FranzNahrada 20. Februar 2010 10:42 CET Ich akzeptiere beide Punkte als richtige und zielführende Einwände und habe sie in den Aufruf eingearbeitet. Wenn es konsensual ist, dann lässt sich damit arbeiten. Mein Wunsch wäre es, dass die Interessenten an dieser veranstaltung die Initiative ergreifen und diese Veranstaltung tatsächlich in einen akademischen Rahmen tragen, zum Beispiel aufs IRUB der BOKU, wo es eine vorhandene Wertschätzung unserer außeruniversitären Arbeit gibt. In diesem Sinn würde ich weitere Akteure wie ArthurSpiegler und Wolfgang Kromp einbeziehen und kann mir vorstellen an Gerlind Weber heranzutreten. Ich habe jetzt schon Probleme es als "interne Veranstaltung von GIVE" zu branden, schon alleine deshalb weil die Initiative von Dir, Helmut gekommen ist und Du derzeit noch immer nicht wieder Mitglied von GIVE bist und wir auch mit schnellen Schritten warten sollten. GIVE ist in einem nicht optimalen Zustand, darüber hat mich auch und gerade der Workshop belehrt und ich bin mir nicht sicher wie die Zukunft aussieht. Aber ich bin als derzeitiger Generalsekretär und wissenschaftlicher Leiter dafür, die Initiative mitzutragen und ein Co-Branding zu ermöglichen. Eine Aussprache der Beteiligten über Sinn des und Spielregeln im Verein GIVE würde dadurch jedenfalls wesentlich erleichtert.Wesentlich ist dass diese Reflexion stattfindet, und ich als Person kann mich damit sehr gut identifizieren. Das vereinsleben ruht im Moment ziemlich und kann vielleicht damit wiederbelebt werden, aber das sollten wir nicht präjudizieren.
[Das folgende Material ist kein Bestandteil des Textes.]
Definition pjsua_enum_aud_devs (cap : nat) : C (pj_status * list aud_dev_info) :=
  ask (fun h => ans_enum_aud_devs h cap) (fun _ => A_enum_aud_devs).
Definition pjsua_vid_enum_devs (cap : nat) : C (pj_status * list vid_dev_info) :=
  ask (fun h => ans_vid_enum_devs h cap) (fun _ => A_vid_enum_devs).
Definition pjsua_snd_is_active : C bool := ask ans_snd_is_active (fun _ => A_snd_is_active).
Definition pjsua_set_no_snd_dev : C unit := log_call A_set_no_snd_dev.
Definition pjsua_set_snd_dev2 (p : snd_dev_param) : C pj_status :=
  ask (fun h => ans_set_snd_dev2 h p) (fun _ => A_set_snd_dev2 p).
Definition pjmedia_vid_dev_get_info (id : Z) : C (pj_status * vid_dev_info) :=
  ask (fun h => ans_vid_dev_get_info h id) (fun _ => A_vid_dev_get_info id).

Definition pjsua_create : C pj_status := ask ans_pjsua_create A_pjsua_create.
Definition pjsua_destroy : C unit := log_call A_pjsua_destroy.
Definition pjsip_tsx_set_timers (t1 t2 t4 td : Z) : C unit :=
  log_call (A_tsx_set_timers t1 t2 t4 td).
Definition pjsua_init (ua : pjsua_config) (log : pjsua_logging_config)
    (media : pjsua_media_config) : C pj_status :=
  ask (fun h => ans_pjsua_init h ua log media) (fun _ => A_pjsua_init ua log media).
Definition register_null_factory : C (pj_status * factory_use) :=
  ask ans_register_null_factory (fun _ => A_register_null_factory).
Definition pjsua_vid_enum_codecs (cap : nat) : C (pj_status * list string) :=
  ask (fun h => ans_vid_enum_codecs h cap) (fun _ => A_vid_enum_codecs).
Definition pjsua_vid_codec_get_param (codec : string) : C (pj_status * vid_codec_param) :=
  ask (fun h => ans_vid_codec_get_param h codec) (A_vid_codec_get_param codec).
Definition pjsua_vid_codec_set_param (codec : string) (p : vid_codec_param) : C pj_status :=
  ask (fun h => ans_vid_codec_set_param h codec p) (A_vid_codec_set_param codec p).
Definition pjsua_transport_create : C pj_status :=
  ask ans_transport_create (fun _ => A_transport_create).
Definition pjsua_start : C pj_status := ask ans_pjsua_start (fun _ => A_pjsua_start).
Definition pjmedia_aud_dev_count : C Z := ask ans_aud_dev_count (fun _ => A_aud_dev_count).
Definition pjsua_set_null_snd_dev : C pj_status :=
  ask ans_set_null_snd_dev (fun _ => A_set_null_snd_dev).
(* ===== verification/Events.v ===== *)
(** * The write coordinator (src/proto/events.c)

    One object, reached through [g_instance], holds the lock every write to
    the control connection is made under and the pointer to the connection's
    framing object, NULL while no client is connected. *)

From S2P Require Import Prelude Float32 Pjlib Env SimEnv State Framing Compact SimJson Wire JsonUtil.

(** [pjsocky_events_t *]: the only non-NULL value is [g_instance]'s. *)
Inductive events_ptr : Type := THE_EVENTS.

(** Fills in the data of an event; of the daemon's statics, builders read
    account.c's only. *)
Abbreviation event_builder := (account_st -> jelem -> jelem).

Section events.
Context `{!Env, !PjJson}.

Definition pjsocky_events_create : C pj_status :=
  status ← pj_mutex_create_simple "pjsocky-events";
  if negb (ok status) then mret status else
  modify (fun s =>
    s <| g_instance := Some {| ev_lock_held := false; ev_framing := None |} |>);;
  mret PJ_SUCCESS.

Definition pjsocky_events_instance : C (option events_ptr) :=
  i ← gets g_instance; mret ((fun _ => THE_EVENTS) <$> i).

(** Reading through the pointer. *)
Definition deref_events (p : events_ptr) : C events :=
  i ← gets g_instance; match i with Some e => mret e | None => undef end.
Definition set_events (p : events_ptr) (f : events -> events) : C unit :=
  e ← deref_events p; modify (fun s => s <| g_instance := Some (f e) |>).

(** The mutex is not recursive: locking it twice from one thread does not
    return. *)
Definition pj_mutex_lock (p : events_ptr) : C unit :=
  e ← deref_events p;
  if ev_lock_held e then undef else
  set_events p (fun e => e <| ev_lock_held := true |>);; log_call A_mutex_lock.
Definition pj_mutex_unlock (p : events_ptr) : C unit :=
  set_events p (fun e => e <| ev_lock_held := false |>);; log_call A_mutex_unlock.

Definition pjsocky_events_set_conn (events : option events_ptr)
    (framing : option framing_ptr) : C unit :=
  match events with
  | None => mret tt
  | Some p =>
      pj_mutex_lock p;;
      set_events p (fun e => e <| ev_framing := framing |>);;
      pj_mutex_unlock p
  end.

Definition pjsocky_events_write_response (events : option events_ptr)
    (response : jelem) (scratch_size : nat) : C pj_status :=
  match events with
  | None => undef (* PJ_ASSERT_RETURN *)
  | Some p =>
      pj_mutex_lock p;;
      e ← deref_events p;
      match ev_framing e with
      | None => pj_mutex_unlock p;; mret PJ_SUCCESS
      | Some fp =>
          f ← deref_framing fp;
          status ← pjsocky_framing_write_json f response scratch_size;
          pj_mutex_unlock p;;
          mret status
      end
  end.

(** The object an event is sent as. *)
Definition event_object (event_name : string) (builder : option event_builder)
    (a : account_st) : jelem :=
  let event := pj_json_elem_obj "" in
  let event := pjsocky_json_add_string event "event" event_name in
  let data := pj_json_elem_obj "data" in
  let data := match builder with Some b => b a data | None => data end in
  pj_json_elem_add event data.

Definition pjsocky_events_push (events : option events_ptr) (event_name : string)
    (builder : option event_builder) : C pj_status :=
  match events with
  | None => mret PJ_EINVAL
  | Some p =>
      pj_mutex_lock p;;
      e ← deref_events p;
      match ev_framing e with
      | None => pj_mutex_unlock p;; mret PJ_SUCCESS
      | Some fp =>
          pool ← pj_pool_create "pjsocky-event";
          if negb pool then pj_mutex_unlock p;; mret PJ_ENOMEM else
          a ← gets acc;
          f ← deref_framing fp;
          status ← pjsocky_framing_write_json f
                     (event_object event_name builder a) PJSOCKY_MAX_LINE;
          pj_pool_release "pjsocky-event";;
          pj_mutex_unlock p;;
          mret status
      end
  end.

(** [pjsocky_events_push(pjsocky_events_instance(), ..)] *)
Definition push (event_name : string) (builder : event_builder) : C pj_status :=
  i ← pjsocky_events_instance; pjsocky_events_push i event_name (Some builder).
Definition write_response (response : jelem) (scratch_size : nat) : C pj_status :=
  i ← pjsocky_events_instance; pjsocky_events_write_response i response scratch_size.
End events.

(** ** What a locked write does to the process *)

(** The calls made under the lock: the lock itself, the event's pool, and
    those of a bounded send to the connection. *)
Definition event_action (sock timeout_msec : Z) (a : action) : Prop :=
  match a with
  | A_mutex_lock | A_mutex_unlock | A_pool_create _ _ | A_pool_release _ => True
  | _ => send_action sock timeout_msec a
  end.

(** From [s] to [s'] nothing changed but the history, which grew by such
    calls; the connection's wire gained [data]. *)
Definition emits (sock timeout_msec : Z) (data : bytes) (s s' : St) : Prop :=
  exists l, s' = s <| hist := l ++ hist s |> /\
    Forall (event_action sock timeout_msec) l /\ wire sock l = data.

Lemma send_event_action sock t a : send_action sock t a -> event_action sock t a.
Proof. by destruct a. Qed.

Lemma emits_other_wire sock t data s s' s0 :
  emits sock t data s s' -> s0 <> sock -> wire s0 (hist s') = wire s0 (hist s).
Proof.
  intros (l & -> & Hl & _) Hne. simpl. rewrite wire_app. rewrite <-app_nil_r. f_equal.
  induction Hl as [|a l Ha _ IH]; [done|]. simpl. rewrite IH. simpl.
  destruct a; try done. simpl in *. destruct answer as [[] n]; try done.
  by rewrite decide_False by congruence.
Qed.

Lemma emits_wire sock t data s s' :
  emits sock t data s s' -> wire sock (hist s') = wire sock (hist s) ++ data.
Proof. intros (l & -> & _ & <-). simpl. by rewrite wire_app. Qed.

Lemma emits_trans sock t d1 d2 s1 s2 s3 :
  emits sock t d1 s1 s2 -> emits sock t d2 s2 s3 -> emits sock t (d1 ++ d2) s1 s3.
Proof.
  intros (l1 & -> & H1 & <-) (l2 & -> & H2 & <-). exists (l2 ++ l1).
  split_and!; [|by apply Forall_app|by rewrite wire_app]. simpl. by rewrite app_assoc.
Qed.

Section laws.
Context `{!Env, !EnvLaws, !PjJson}.

(** The lock is free whenever no operation of this module is running. *)
Definition lock_free (s : St) : Prop :=
  forall e, g_instance s = Some e -> ev_lock_held e = false.
(* ===== verification/Account.v ===== *)
(** * The SIP account (src/account.c)

    At most one account; [g_registered] is the outcome of the last completed
    registration action, not a flag of pjsua's. *)

From S2P Require Import Prelude Float32 Pjlib Env SimEnv State Framing Compact SimJson Wire JsonUtil Events Invariant Device.

Section account.
Context `{!Env, !PjJson}.

(** The guard of call.dial, im.send and im.typing:
    [acc_id == PJSUA_INVALID_ID || !pjsocky_account_is_registered()] refuses. *)
Definition registered_account : C (option Z) :=
  acc_id ← pjsocky_account_get_id;
  registered ← pjsocky_account_is_registered;
  mret (if (acc_id =? PJSUA_INVALID_ID) || negb registered then None else Some acc_id).

Definition colorbar_message : string :=
  "No camera found - falling back to " ++ quoted "%s" ++ ", a synthetic test source; "
  ++ "video calls will send a test pattern, not a picture".

(** The loop over the enumerated devices: the first that can capture. *)
Fixpoint first_capture_device (devices : list vid_dev_info) : C Z :=
  match devices with
  | [] =>
      PJ_LOG 2 "No video capture device present - calls will be audio-only" [];;
      mret PJMEDIA_VID_INVALID_DEV
  | d :: rest =>
      if negb (dir_has (vid_dir d) PJMEDIA_DIR_CAPTURE) then first_capture_device rest
      else
        when (pj_stricmp2 (vid_driver d) "Colorbar" =? 0)
          (PJ_LOG 2 colorbar_message [LogStr (vid_name d)]);;
        mret (vid_id d)
  end.

Definition resolve_default_vid_cap_dev : C Z :=
  cap_dev ← pjsocky_device_get_video_capture;
  if negb (cap_dev =? PJMEDIA_VID_INVALID_DEV) then mret cap_dev else
  '(status, devices) ← pjsocky_device_list_video PJSOCKY_MAX_DEVICES;
  if negb (ok status) then mret PJMEDIA_VID_INVALID_DEV
  else first_capture_device devices.

Definition configured_account (sip_uri registrar_uri username password realm : string)
    (cap_dev : Z) : acc_config :=
  acc_config_default <| acc_id_uri := sip_uri |> <| acc_reg_uri := registrar_uri |>
    <| register_on_acc_add := false |>
    <| vid_in_auto_show := true |> <| vid_out_auto_transmit := true |>
    <| vid_cap_dev := cap_dev |>
    <| cred_count := 1 |>
    <| cred_info0 := {| cred_realm := realm; cred_scheme := "digest";
                        cred_username := username;
                        cred_data_type_ := PJSIP_CRED_DATA_PLAIN_PASSWD;
                        cred_data := password |} |>.

(** The second component is [*p_acc_id]. *)
Definition pjsocky_account_configure
    (sip_uri registrar_uri username password realm : string)
  : C (pj_status * option Z) :=
  id ← pjsocky_account_get_id;
  if negb (id =? PJSUA_INVALID_ID) then mret (PJ_EEXISTS, None) else
  set_acc (fun a => a <| g_registered := false |>);;
  cap_dev ← resolve_default_vid_cap_dev;
  '(status, new_id) ← pjsua_acc_add
     (configured_account sip_uri registrar_uri username password realm cap_dev) true;
  match new_id with
  | Some n => set_acc (fun a => a <| g_acc_id := n |>)
  | None => mret tt
  end;;
  if negb (ok status) then mret (status, None) else
  id ← pjsocky_account_get_id;
  mret (PJ_SUCCESS, Some id).

Definition pjsocky_account_register : C pj_status :=
  id ← pjsocky_account_get_id;
  if id =? PJSUA_INVALID_ID then mret PJ_EINVALIDOP
  else pjsua_acc_set_registration id true.

Definition pjsocky_account_unregister : C pj_status :=
  id ← pjsocky_account_get_id;
  if id =? PJSUA_INVALID_ID then mret PJ_EINVALIDOP
  else pjsua_acc_set_registration id false.
(** [event] is NULL, another event, or a video device error with its status. *)
Definition pjsocky_call_on_call_media_event (call_id : Z) (med_idx : Z)
    (vid_dev_err : option pj_status) : C unit :=
  match vid_dev_err with
  | None => mret tt
  | Some status => give_up_on_video call_id med_idx status "video device failed"
  end.

Definition build_incoming_call_data (info : call_info) : event_builder := fun _ data =>
  let data := pjsocky_json_add_number data "call_id" (float_of_int (call_info_id info)) in
  let data := pjsocky_json_add_number data "acc_id" (float_of_int (call_info_acc_id info)) in
  let data := pjsocky_json_add_str data "from" (remote_info info) in
  pjsocky_json_add_bool data "has_video" (0 <? rem_vid_cnt info).

Definition pjsocky_call_on_incoming_call (acc_id call_id : Z) : C unit :=
  set_call (fun c => c <| g_call_id := call_id |>);;
  '(status, info) ← pjsua_call_get_info call_id;
  if negb (ok status) then PJ_PERROR 1 status "pjsua_call_get_info() failed" [] else
  timeout ← pjsocky_call_get_ring_timeout;
  when (0 <? timeout) (
    cancel_ring_timer;;
    set_call (fun c => c <| g_ring_timer := call_id |>);;
    st ← pjsua_schedule_timer RING_TIMER {| sec := to_signed LONG_BIT timeout; msec := 0 |};
    if ok st then set_call (fun c => c <| g_ring_timer_scheduled := true |>)
    else PJ_LOG 1 "failed to schedule ring timeout timer" []);;
  push "incoming_call" (build_incoming_call_data info);;
  mret tt.
End call.

(** ** The invariant is kept *)

(** Operations that only query and command pjsua-lib. *)
Section library_only.
Context `{!Env, !PjJson} (F : Prop) (I : St -> Prop) `{!Stable I}.

Lemma keeps_valid id : keeps F I (is_valid_call_id id).
Proof. unfold is_valid_call_id. keeps_go. Qed.
#[local] Hint Resolve keeps_valid : keeps_db.
Lemma keeps_get_info id : keeps F I (pjsocky_call_get_info id).
Proof. unfold pjsocky_call_get_info. keeps_go. Qed.
#[local] Hint Resolve keeps_get_info : keeps_db.
Lemma keeps_remote_offered id : keeps F I (pjsocky_call_remote_offered_video id).
Proof. unfold pjsocky_call_remote_offered_video. keeps_go. Qed.
Lemma keeps_rtp_loop id type i media : keeps F I (rtp_counters_loop id type i media).
Proof. revert i. induction media as [|m media IH]; intros i; simpl; keeps_go. Qed.
#[local] Hint Resolve keeps_rtp_loop : keeps_db.
Lemma keeps_rtp_counters id type : keeps F I (pjsocky_call_get_rtp_counters id type).
Proof. unfold pjsocky_call_get_rtp_counters. keeps_go. Qed.
Lemma keeps_hangup id code : keeps F I (pjsocky_call_hangup id code).
Proof. unfold pjsocky_call_hangup. keeps_go. Qed.
Lemma keeps_hangup_all : keeps F I pjsocky_call_hangup_all.
Proof. unfold pjsocky_call_hangup_all, pjsocky_call_get_id. keeps_go. Qed.
Lemma keeps_answer id code video : keeps F I (pjsocky_call_answer id code video).
Proof. unfold pjsocky_call_answer. keeps_go. Qed.
Lemma keeps_apply_capture id info : keeps F I (apply_video_capture_device id info).
Proof. unfold apply_video_capture_device, pjsocky_device_get_video_capture. keeps_go. Qed.
Lemma keeps_connect_audio media : keeps F I (connect_call_audio_to_sound_dev media).
Proof. induction media as [|m media IH]; simpl; keeps_go. Qed.
Lemma keeps_log_media_lines id i media : keeps F I (log_media_lines id i media).
Proof. revert i. induction media as [|m media IH]; intros i; simpl; keeps_go. Qed.
#[local] Hint Resolve keeps_log_media_lines : keeps_db.
Lemma keeps_log_negotiated id info : keeps F I (log_negotiated_media id info).
Proof. unfold log_negotiated_media. keeps_go. Qed.
Lemma keeps_rx_offer id offer opt : keeps F I (pjsocky_call_on_call_rx_offer id offer opt).
Proof. unfold pjsocky_call_on_call_rx_offer. keeps_go. Qed.
End library_only.
#[export] Hint Resolve keeps_valid keeps_get_info keeps_remote_offered keeps_rtp_counters
  keeps_hangup keeps_hangup_all keeps_answer keeps_apply_capture keeps_connect_audio
  keeps_log_negotiated keeps_rx_offer : keeps_db.

Section keeps.
Context `{!Env, !EnvLaws, !PjJson} (F : Prop) (x : ctx).
Context (Hs : serviceable F x).
Abbreviation J := (daemon_ok x).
Ein Satz lag mir auf der Zunge aber den hab ich dann nicht reingenommen: Zu "Wir brauchen keine Seele, Lebenskraft oder Matrix zu unterstellen, um diese Eigenschaften anhand von optimierten raumzeitlichen Strukturen zu beschreiben." wollte ich fortsetzen: Wir brauchen diese aber auch nicht zu leugnen. Ich wollte damit, mit diesem agnostischen Satz, auch für Menschen eine Brücke bauen die ansonsten verlorengingen, aber vielleicht vieles beitragen könnten. Aber es erschien mir dann doch zu mißverständlich. FranzNahrada 20. Februar 2010 11:01 CET

HL: Ich sehe einige verschiedene "Großperspektiven", die sich aber wohl kaum in einer Veranstaltung vereinigen lassen, noch dazu wo viele vielleicht zum ersten Mal intensiver mit Mustern in Berührung kommen. Das, was du da ansprichst, könnte man unter einen Titel "der hehre und intellektuelle Alexander" stellen.


FranzNahrada: Schön langsam wird mir denn doch immer klare bewusst was ich gern als Gegenstände hätte

  • Muster für Gemeinschaftsbildung und "moralische Ökonomien" (wobei unter Moralische Ökonomie das bewusste korrigieren ungewollter Entwicklungen durch wirtschaftliche Disparitäten gemeint ist, z.B. Jubeljahr. (Übrigens ein äußerst schlechtes Beispiel für Muster denn "nach der Zerstörung des Zweiten Tempels im Jahre 70 wurde das Jubeljahr im Judentum nicht mehr begangen.")
  • Muster für Dörfer (Alexander konzentriert sich ausschließlich auf Städte)
HL: ich glaube, dass wir im Themenbereich festgelegt, vor allem einen kleinen Verständnisschritt nach dem anderen gehen sollten. Wo sind die Teilnehmer abzuholen? Wo können sie sich mit der Denkweise Alexanders verbinden? Wo gibt es Verständnisprobleme? Wo stellt sich am leichtesten ein persönlich wahrnehmbarer Nutzen ein?


FranzNahrada 21. Februar 2010 17:28 CETja: lansam und pomali. Ich glaube wir haben heute Konsens erzielt dass es zumindest zwei Veranstaltungen braucht....Und damit aber auch konkret das Ziel der ersten formuliert.

HelmutLeitner 22. Februar 2010 7:43 CET: Ja, wobei andere Zielgruppen auch andere Aufrufe brauchen. Die obige Einleitung über die Wissenschaft scheint mir eher zum 2. Termin zu passen.